(DATA begins)

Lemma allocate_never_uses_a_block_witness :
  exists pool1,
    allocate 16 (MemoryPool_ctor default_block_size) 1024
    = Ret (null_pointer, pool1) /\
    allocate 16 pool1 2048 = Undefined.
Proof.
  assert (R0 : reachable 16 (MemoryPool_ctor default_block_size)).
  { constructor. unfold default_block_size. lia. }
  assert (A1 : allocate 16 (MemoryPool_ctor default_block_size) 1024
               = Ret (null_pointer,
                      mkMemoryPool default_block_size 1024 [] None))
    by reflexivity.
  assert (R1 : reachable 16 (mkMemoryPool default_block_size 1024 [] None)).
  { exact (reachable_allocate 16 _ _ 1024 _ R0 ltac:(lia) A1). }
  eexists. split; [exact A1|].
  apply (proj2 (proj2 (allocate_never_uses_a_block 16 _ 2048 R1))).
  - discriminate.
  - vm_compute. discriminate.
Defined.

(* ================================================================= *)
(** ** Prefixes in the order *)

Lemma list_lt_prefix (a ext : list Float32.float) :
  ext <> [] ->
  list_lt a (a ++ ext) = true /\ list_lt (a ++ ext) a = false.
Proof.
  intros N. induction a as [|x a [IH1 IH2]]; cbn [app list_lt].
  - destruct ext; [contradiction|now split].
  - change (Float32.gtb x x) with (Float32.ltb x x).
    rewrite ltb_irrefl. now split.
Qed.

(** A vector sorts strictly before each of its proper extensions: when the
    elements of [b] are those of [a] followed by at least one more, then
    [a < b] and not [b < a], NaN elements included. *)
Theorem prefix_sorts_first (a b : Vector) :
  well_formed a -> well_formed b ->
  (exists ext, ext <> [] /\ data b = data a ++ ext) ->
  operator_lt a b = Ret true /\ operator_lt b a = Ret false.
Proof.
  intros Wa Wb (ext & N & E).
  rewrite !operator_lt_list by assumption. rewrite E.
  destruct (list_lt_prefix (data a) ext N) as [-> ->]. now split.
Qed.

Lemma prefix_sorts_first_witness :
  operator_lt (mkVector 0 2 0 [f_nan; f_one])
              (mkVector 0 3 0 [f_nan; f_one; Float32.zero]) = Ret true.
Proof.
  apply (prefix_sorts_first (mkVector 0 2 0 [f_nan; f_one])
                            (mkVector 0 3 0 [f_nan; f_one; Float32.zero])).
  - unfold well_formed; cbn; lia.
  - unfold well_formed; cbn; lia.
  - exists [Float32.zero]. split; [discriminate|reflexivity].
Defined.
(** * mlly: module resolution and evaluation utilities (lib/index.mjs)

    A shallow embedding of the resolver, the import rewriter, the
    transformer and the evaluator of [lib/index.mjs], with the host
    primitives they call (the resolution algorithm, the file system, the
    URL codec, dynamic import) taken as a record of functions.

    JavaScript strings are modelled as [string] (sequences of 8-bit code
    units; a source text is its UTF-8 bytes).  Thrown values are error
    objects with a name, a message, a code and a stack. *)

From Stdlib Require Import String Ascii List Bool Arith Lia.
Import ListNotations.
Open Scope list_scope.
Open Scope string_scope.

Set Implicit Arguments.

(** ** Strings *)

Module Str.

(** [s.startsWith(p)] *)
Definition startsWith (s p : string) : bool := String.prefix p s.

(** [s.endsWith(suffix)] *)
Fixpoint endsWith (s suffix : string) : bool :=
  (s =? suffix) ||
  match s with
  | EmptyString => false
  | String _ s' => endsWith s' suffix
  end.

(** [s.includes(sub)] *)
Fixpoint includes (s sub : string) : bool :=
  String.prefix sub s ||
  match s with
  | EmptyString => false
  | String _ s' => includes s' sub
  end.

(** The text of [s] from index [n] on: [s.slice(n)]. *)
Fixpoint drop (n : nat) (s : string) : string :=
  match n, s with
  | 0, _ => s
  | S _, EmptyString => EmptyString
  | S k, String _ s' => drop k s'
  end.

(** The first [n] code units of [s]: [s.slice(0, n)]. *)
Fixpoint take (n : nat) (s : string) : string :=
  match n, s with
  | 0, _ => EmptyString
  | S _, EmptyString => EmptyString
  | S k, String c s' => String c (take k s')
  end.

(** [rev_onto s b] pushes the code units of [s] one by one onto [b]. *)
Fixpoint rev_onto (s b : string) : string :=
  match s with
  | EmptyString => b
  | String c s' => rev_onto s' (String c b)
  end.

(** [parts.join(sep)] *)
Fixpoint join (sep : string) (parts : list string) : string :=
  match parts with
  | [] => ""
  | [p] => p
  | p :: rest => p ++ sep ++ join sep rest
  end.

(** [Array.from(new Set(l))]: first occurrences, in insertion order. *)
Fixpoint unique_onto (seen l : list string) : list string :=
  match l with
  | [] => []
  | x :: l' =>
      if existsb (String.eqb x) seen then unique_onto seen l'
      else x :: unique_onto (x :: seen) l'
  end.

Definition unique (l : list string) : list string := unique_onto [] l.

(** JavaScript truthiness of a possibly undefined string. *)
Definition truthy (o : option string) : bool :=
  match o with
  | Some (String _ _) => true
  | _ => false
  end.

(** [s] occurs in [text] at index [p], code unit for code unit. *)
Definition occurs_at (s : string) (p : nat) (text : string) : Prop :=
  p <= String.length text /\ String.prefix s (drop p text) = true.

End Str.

(DATA ends)
(DATA begins)

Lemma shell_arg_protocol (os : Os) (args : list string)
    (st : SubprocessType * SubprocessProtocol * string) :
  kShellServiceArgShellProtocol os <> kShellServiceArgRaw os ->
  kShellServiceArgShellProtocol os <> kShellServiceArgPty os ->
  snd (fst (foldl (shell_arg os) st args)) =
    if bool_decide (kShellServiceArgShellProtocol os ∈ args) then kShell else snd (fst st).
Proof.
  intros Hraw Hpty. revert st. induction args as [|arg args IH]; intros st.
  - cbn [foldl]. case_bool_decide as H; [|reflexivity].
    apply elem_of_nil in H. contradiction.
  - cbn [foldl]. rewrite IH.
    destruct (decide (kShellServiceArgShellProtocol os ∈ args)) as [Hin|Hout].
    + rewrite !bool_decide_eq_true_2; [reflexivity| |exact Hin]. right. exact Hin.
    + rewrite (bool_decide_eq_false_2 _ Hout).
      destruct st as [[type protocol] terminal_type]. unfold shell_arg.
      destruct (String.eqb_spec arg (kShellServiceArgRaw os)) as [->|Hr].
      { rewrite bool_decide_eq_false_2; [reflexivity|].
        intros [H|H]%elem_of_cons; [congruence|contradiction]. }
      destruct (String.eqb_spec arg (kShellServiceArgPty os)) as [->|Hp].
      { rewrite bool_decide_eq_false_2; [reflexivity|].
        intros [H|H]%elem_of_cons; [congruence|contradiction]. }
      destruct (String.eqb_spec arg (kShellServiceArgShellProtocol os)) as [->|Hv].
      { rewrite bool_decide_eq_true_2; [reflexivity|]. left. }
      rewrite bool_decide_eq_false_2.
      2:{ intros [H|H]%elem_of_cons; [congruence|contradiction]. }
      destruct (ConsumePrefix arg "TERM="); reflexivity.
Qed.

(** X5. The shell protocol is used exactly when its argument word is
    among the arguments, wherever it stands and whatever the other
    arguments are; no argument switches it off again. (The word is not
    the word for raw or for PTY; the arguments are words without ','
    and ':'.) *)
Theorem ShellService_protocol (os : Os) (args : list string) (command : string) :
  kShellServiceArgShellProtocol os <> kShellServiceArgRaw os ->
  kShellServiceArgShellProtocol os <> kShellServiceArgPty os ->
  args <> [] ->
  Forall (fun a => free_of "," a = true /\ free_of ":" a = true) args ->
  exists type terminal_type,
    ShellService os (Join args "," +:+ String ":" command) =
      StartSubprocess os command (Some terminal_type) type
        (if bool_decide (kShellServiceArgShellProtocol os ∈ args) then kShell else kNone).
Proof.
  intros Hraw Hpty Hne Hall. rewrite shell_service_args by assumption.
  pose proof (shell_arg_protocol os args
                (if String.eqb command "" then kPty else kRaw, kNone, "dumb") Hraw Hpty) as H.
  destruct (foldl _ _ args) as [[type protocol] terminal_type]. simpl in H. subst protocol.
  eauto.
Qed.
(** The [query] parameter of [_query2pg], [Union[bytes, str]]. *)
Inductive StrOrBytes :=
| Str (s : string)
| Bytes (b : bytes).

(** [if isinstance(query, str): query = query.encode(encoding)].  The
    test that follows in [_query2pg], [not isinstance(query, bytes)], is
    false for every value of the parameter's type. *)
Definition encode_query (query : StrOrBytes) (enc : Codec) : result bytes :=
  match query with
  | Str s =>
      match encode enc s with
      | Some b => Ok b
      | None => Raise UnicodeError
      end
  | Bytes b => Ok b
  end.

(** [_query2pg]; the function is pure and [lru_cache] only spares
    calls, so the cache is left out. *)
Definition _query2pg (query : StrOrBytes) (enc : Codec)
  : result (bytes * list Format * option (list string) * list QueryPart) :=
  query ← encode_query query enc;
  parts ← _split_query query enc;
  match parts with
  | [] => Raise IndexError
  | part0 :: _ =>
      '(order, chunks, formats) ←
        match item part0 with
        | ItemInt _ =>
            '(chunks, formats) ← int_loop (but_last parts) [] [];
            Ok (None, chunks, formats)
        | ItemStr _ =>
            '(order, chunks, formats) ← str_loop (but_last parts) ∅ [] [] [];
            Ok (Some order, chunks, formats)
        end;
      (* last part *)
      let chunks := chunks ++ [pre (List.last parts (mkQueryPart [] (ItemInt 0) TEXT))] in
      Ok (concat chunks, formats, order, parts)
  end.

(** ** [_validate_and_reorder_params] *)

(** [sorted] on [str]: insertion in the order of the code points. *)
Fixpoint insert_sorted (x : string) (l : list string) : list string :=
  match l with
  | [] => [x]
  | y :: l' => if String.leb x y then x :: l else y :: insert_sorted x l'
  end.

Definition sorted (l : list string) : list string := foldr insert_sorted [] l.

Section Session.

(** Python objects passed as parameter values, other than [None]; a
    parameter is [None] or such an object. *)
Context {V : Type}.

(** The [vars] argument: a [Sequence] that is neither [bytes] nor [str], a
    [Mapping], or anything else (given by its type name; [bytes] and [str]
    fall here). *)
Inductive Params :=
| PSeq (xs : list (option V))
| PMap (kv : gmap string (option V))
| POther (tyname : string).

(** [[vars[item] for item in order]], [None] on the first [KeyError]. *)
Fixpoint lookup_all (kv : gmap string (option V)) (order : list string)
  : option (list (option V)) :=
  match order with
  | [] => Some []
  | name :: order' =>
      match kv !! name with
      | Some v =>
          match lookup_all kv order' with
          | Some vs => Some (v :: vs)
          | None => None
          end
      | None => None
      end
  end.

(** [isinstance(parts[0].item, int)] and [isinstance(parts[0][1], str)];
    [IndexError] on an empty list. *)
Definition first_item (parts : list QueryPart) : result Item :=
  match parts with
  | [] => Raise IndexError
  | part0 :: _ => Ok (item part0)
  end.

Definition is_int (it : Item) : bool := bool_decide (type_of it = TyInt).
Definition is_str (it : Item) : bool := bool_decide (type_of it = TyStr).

(DATA ends)
(DATA begins)

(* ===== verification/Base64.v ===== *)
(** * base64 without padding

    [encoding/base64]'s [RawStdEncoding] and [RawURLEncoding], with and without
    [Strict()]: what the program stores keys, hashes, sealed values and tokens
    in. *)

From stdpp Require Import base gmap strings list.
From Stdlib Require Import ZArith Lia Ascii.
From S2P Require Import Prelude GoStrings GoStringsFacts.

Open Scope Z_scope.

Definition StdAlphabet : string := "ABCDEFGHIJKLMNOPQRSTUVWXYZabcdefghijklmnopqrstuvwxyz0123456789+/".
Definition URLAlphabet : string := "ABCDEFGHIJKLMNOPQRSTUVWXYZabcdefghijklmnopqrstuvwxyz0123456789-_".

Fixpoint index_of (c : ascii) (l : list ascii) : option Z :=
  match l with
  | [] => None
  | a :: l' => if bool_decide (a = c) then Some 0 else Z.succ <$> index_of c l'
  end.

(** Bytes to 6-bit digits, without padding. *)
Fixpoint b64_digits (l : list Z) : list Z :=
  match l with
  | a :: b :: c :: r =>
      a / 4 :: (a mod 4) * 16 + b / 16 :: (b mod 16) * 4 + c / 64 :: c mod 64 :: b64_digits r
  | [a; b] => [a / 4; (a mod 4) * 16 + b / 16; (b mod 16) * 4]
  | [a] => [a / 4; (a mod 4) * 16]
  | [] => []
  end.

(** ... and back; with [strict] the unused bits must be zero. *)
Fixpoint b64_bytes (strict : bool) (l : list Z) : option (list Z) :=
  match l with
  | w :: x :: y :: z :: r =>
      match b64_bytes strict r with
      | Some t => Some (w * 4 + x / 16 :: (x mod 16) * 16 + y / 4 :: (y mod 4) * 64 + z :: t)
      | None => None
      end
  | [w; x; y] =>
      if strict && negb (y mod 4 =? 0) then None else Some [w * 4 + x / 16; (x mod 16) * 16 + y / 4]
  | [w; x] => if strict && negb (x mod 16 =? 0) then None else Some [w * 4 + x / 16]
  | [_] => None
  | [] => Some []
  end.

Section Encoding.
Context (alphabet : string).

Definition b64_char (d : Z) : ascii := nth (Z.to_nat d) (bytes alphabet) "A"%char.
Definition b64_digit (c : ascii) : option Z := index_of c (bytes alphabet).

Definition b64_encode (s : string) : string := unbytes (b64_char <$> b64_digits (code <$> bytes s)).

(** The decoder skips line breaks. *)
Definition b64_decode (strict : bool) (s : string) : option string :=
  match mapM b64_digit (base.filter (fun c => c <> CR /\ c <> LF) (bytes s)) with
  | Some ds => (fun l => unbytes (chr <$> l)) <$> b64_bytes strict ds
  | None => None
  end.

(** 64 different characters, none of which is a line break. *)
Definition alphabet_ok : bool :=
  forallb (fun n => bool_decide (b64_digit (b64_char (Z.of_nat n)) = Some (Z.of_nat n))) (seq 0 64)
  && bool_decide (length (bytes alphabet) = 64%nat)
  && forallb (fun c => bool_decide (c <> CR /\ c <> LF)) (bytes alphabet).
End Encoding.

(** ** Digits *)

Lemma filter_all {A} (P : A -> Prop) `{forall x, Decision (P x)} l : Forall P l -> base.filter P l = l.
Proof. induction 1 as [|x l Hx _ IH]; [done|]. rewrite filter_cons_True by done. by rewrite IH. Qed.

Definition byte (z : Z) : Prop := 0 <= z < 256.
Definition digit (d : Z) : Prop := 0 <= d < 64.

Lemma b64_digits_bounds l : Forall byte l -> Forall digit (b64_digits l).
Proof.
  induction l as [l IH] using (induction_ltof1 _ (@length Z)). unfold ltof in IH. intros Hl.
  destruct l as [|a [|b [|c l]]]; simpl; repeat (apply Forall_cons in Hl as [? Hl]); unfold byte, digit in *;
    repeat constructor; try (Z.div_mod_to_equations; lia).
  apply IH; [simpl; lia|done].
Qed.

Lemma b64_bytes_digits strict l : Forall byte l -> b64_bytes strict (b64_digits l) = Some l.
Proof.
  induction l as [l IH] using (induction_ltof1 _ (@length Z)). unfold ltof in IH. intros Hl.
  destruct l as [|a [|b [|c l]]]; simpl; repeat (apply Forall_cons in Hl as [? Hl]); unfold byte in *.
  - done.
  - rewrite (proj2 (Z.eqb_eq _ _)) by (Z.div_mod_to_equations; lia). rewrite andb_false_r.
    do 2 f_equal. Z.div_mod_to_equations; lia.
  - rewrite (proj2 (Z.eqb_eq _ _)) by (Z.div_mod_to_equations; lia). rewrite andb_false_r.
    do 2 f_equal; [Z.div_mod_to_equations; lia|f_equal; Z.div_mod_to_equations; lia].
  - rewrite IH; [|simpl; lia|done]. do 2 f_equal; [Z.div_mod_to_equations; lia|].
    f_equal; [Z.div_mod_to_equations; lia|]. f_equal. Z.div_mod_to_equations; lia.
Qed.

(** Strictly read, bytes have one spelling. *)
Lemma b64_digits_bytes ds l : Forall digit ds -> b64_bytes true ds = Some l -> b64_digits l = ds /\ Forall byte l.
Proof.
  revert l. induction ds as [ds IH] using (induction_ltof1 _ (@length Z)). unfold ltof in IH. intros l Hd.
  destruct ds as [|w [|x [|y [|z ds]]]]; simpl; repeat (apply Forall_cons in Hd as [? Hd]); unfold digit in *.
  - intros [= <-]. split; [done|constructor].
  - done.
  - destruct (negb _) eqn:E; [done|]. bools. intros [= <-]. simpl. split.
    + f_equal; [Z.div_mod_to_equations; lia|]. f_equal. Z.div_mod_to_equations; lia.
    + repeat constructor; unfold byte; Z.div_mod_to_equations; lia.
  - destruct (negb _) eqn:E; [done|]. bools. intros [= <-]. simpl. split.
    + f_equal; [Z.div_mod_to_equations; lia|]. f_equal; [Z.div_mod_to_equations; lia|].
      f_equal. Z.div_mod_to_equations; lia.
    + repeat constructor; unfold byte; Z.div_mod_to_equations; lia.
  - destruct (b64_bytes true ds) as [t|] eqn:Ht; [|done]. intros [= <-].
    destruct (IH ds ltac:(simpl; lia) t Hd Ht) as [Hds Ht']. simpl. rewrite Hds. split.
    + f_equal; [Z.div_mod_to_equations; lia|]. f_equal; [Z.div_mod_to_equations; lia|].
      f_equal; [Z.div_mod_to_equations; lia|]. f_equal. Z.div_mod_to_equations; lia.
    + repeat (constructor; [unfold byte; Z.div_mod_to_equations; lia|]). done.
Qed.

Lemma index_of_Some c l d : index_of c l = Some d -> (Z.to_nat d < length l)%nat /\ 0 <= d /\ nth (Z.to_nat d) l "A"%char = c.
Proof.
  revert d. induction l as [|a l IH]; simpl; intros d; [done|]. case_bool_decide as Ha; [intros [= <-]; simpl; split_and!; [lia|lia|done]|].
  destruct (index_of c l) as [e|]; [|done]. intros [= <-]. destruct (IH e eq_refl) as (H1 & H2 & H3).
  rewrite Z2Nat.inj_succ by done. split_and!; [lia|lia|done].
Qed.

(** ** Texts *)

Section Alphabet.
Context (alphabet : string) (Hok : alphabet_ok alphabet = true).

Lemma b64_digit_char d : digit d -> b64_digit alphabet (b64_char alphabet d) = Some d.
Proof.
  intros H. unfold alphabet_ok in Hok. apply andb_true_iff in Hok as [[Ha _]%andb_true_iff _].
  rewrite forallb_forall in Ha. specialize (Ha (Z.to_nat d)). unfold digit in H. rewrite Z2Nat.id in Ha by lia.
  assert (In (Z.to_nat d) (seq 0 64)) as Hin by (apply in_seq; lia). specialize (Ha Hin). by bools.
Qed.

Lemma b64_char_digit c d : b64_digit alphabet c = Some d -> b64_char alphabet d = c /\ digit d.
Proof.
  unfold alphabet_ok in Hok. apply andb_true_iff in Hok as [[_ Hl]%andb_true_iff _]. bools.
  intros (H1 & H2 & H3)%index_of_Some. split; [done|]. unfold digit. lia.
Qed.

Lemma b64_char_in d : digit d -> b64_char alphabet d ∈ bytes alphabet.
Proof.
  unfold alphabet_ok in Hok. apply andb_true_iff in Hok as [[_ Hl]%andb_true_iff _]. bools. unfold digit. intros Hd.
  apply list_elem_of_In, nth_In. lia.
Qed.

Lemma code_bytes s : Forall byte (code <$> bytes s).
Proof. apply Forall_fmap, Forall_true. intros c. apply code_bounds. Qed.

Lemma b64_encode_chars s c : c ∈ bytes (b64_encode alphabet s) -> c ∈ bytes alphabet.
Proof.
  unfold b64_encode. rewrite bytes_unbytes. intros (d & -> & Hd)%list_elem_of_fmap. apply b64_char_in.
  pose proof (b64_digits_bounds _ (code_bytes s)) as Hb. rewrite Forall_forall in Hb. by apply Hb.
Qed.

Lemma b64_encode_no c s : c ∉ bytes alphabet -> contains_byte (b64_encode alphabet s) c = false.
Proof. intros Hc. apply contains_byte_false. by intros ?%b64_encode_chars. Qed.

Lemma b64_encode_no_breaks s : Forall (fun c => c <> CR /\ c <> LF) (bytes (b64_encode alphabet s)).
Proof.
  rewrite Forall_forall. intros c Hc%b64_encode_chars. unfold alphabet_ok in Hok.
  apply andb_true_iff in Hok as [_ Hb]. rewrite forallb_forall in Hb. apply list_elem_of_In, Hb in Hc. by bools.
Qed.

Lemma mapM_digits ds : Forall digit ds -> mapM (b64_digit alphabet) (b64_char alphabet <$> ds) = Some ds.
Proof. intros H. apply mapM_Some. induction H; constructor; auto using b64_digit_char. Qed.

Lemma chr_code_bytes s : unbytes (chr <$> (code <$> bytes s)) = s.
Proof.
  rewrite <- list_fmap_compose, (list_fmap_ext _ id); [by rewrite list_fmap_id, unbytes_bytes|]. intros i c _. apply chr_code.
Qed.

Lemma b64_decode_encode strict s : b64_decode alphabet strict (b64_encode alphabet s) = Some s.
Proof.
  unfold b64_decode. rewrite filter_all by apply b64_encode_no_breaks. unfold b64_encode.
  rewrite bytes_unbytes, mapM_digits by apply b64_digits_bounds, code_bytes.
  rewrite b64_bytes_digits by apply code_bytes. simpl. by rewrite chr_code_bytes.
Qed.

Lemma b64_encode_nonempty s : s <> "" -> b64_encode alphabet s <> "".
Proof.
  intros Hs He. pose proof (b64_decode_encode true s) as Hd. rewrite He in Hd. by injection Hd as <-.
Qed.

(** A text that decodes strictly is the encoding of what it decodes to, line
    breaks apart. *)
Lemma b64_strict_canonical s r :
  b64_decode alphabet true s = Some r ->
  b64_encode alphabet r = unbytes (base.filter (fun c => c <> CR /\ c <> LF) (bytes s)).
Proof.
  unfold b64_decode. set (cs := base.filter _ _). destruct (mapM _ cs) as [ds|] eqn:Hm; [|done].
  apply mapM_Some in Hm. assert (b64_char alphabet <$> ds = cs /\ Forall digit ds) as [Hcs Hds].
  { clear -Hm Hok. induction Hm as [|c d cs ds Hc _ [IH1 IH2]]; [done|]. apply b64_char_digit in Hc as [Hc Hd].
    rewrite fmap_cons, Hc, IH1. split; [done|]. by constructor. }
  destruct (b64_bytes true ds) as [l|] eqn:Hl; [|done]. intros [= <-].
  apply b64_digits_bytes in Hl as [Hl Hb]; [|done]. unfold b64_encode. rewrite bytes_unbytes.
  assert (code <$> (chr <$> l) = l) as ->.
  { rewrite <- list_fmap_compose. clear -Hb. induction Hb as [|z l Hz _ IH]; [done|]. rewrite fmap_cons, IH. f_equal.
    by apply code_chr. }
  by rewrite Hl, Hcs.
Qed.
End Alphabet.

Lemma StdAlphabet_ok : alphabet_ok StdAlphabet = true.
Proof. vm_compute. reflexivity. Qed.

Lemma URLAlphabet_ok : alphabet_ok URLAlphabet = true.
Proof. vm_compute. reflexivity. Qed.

(DATA ends)

(EXERCISE INSTRUCTIONS) Pick out all lines from the data above in which the word "specialize" appears.

(ANSWER AREA)
  rewrite forallb_forall in Ha. specialize (Ha (Z.to_nat d)). unfold digit in H. rewrite Z2Nat.id in Ha by lia.
  assert (In (Z.to_nat d) (seq 0 64)) as Hin by (apply in_seq; lia). specialize (Ha Hin). by bools.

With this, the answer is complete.